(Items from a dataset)
···
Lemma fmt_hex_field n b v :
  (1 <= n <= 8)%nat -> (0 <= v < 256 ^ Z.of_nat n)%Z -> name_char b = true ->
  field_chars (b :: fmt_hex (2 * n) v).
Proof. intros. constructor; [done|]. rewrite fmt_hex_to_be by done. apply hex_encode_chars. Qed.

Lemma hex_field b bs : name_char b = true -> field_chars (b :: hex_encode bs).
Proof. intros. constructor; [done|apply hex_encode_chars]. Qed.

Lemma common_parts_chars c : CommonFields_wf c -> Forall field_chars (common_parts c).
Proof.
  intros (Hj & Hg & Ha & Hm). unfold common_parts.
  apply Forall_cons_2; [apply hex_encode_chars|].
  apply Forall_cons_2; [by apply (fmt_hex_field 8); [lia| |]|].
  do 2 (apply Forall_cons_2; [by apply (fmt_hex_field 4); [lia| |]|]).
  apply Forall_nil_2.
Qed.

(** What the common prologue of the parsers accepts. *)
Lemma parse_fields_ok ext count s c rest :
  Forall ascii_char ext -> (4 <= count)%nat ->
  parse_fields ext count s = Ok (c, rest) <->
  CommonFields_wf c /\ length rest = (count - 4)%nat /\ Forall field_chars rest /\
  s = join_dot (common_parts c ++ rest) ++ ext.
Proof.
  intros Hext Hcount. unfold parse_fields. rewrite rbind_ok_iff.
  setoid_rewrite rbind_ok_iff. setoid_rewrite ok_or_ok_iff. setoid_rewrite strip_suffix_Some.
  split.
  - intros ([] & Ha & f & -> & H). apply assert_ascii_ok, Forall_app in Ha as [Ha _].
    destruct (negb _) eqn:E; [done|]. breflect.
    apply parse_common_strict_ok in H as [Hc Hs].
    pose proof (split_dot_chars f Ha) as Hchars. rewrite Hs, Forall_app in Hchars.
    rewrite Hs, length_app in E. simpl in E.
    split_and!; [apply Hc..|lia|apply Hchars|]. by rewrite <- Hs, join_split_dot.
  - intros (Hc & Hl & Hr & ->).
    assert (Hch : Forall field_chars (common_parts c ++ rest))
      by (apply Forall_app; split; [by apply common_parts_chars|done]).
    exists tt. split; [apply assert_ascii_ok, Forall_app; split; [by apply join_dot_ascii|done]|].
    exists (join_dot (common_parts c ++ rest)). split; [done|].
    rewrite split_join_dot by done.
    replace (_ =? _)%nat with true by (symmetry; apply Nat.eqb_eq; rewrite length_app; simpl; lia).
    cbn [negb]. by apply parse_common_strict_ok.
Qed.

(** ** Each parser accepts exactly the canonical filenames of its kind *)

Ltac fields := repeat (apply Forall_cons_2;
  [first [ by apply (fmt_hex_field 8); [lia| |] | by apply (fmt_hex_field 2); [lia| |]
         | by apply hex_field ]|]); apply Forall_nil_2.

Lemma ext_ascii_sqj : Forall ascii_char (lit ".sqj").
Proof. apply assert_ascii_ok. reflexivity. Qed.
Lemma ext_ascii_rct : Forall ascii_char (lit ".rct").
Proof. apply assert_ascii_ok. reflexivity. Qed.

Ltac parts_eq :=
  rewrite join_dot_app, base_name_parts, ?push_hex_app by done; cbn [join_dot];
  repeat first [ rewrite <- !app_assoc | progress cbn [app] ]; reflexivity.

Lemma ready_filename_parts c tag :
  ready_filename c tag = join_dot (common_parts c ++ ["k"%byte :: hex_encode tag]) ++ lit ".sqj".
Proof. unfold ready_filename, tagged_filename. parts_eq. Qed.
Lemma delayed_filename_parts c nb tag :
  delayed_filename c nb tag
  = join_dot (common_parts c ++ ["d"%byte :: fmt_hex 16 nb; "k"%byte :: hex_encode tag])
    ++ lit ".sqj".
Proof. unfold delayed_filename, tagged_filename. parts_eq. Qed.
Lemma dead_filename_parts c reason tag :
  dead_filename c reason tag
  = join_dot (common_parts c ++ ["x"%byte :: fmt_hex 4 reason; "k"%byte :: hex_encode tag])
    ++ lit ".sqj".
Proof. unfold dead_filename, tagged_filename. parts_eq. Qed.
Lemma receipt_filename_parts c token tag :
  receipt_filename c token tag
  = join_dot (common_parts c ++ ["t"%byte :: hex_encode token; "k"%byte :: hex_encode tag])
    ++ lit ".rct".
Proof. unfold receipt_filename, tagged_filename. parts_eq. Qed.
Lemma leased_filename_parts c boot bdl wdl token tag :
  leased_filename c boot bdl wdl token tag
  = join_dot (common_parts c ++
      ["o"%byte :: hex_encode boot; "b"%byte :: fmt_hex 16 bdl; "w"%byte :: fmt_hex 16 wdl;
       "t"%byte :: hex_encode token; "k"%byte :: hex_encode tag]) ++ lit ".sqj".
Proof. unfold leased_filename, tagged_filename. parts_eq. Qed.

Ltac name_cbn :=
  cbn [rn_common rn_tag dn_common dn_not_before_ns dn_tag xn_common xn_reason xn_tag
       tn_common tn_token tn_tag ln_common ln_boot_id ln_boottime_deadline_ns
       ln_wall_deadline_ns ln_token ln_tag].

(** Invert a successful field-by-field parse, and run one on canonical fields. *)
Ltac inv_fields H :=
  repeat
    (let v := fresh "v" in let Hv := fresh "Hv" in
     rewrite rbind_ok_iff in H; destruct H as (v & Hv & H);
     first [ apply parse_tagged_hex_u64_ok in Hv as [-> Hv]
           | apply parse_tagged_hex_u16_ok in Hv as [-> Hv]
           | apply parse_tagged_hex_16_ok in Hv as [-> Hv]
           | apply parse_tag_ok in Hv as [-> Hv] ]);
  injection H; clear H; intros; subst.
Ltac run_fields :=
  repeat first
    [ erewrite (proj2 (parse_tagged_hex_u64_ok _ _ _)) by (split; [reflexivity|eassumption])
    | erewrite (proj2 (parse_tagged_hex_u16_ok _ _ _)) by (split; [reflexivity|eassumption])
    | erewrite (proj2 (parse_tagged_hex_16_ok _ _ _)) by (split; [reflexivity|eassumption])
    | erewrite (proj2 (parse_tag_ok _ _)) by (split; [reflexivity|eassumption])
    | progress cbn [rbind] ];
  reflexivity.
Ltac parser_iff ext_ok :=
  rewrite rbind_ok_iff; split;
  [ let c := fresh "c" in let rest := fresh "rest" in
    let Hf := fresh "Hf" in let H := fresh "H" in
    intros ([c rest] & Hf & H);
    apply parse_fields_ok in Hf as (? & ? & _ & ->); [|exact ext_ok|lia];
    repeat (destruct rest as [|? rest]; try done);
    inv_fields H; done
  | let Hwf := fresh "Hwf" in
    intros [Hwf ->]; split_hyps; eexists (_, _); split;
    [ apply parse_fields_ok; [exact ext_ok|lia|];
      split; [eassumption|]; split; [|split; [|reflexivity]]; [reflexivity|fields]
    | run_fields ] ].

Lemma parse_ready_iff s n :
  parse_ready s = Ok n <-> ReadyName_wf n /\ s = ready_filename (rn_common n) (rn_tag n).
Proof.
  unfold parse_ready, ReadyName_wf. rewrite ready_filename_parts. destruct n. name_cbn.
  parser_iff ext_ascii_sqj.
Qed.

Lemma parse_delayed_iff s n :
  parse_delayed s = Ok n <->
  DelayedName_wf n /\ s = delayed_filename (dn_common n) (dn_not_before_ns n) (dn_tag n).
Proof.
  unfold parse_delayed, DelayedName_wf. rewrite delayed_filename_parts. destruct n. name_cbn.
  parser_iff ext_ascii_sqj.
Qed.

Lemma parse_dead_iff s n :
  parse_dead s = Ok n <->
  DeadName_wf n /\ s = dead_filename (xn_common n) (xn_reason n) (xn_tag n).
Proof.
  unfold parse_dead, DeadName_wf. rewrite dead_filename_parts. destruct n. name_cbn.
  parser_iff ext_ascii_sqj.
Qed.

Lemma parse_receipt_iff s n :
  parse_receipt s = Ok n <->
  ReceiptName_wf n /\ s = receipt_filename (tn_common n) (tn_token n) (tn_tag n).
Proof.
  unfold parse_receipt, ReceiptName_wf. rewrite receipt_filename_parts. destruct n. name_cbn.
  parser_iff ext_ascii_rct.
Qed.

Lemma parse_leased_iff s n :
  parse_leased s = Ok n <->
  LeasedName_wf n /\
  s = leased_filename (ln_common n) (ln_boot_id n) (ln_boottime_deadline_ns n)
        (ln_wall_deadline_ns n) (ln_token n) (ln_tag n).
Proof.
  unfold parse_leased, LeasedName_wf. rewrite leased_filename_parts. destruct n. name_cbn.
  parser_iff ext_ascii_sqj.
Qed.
···
Action item:
The lines above starting at the one that contains "erewrite (proj2 (parse_tagged_hex_u16_ok" and ending at the one that contains "repeat (destruct rest" must be transcribed exactly, and no other lines may appear.

Answer section:
    | erewrite (proj2 (parse_tagged_hex_u16_ok _ _ _)) by (split; [reflexivity|eassumption])
    | erewrite (proj2 (parse_tagged_hex_16_ok _ _ _)) by (split; [reflexivity|eassumption])
    | erewrite (proj2 (parse_tag_ok _ _)) by (split; [reflexivity|eassumption])
    | progress cbn [rbind] ];
  reflexivity.
Ltac parser_iff ext_ok :=
  rewrite rbind_ok_iff; split;
  [ let c := fresh "c" in let rest := fresh "rest" in
    let Hf := fresh "Hf" in let H := fresh "H" in
    intros ([c rest] & Hf & H);
    apply parse_fields_ok in Hf as (? & ? & _ & ->); [|exact ext_ok|lia];
    repeat (destruct rest as [|? rest]; try done);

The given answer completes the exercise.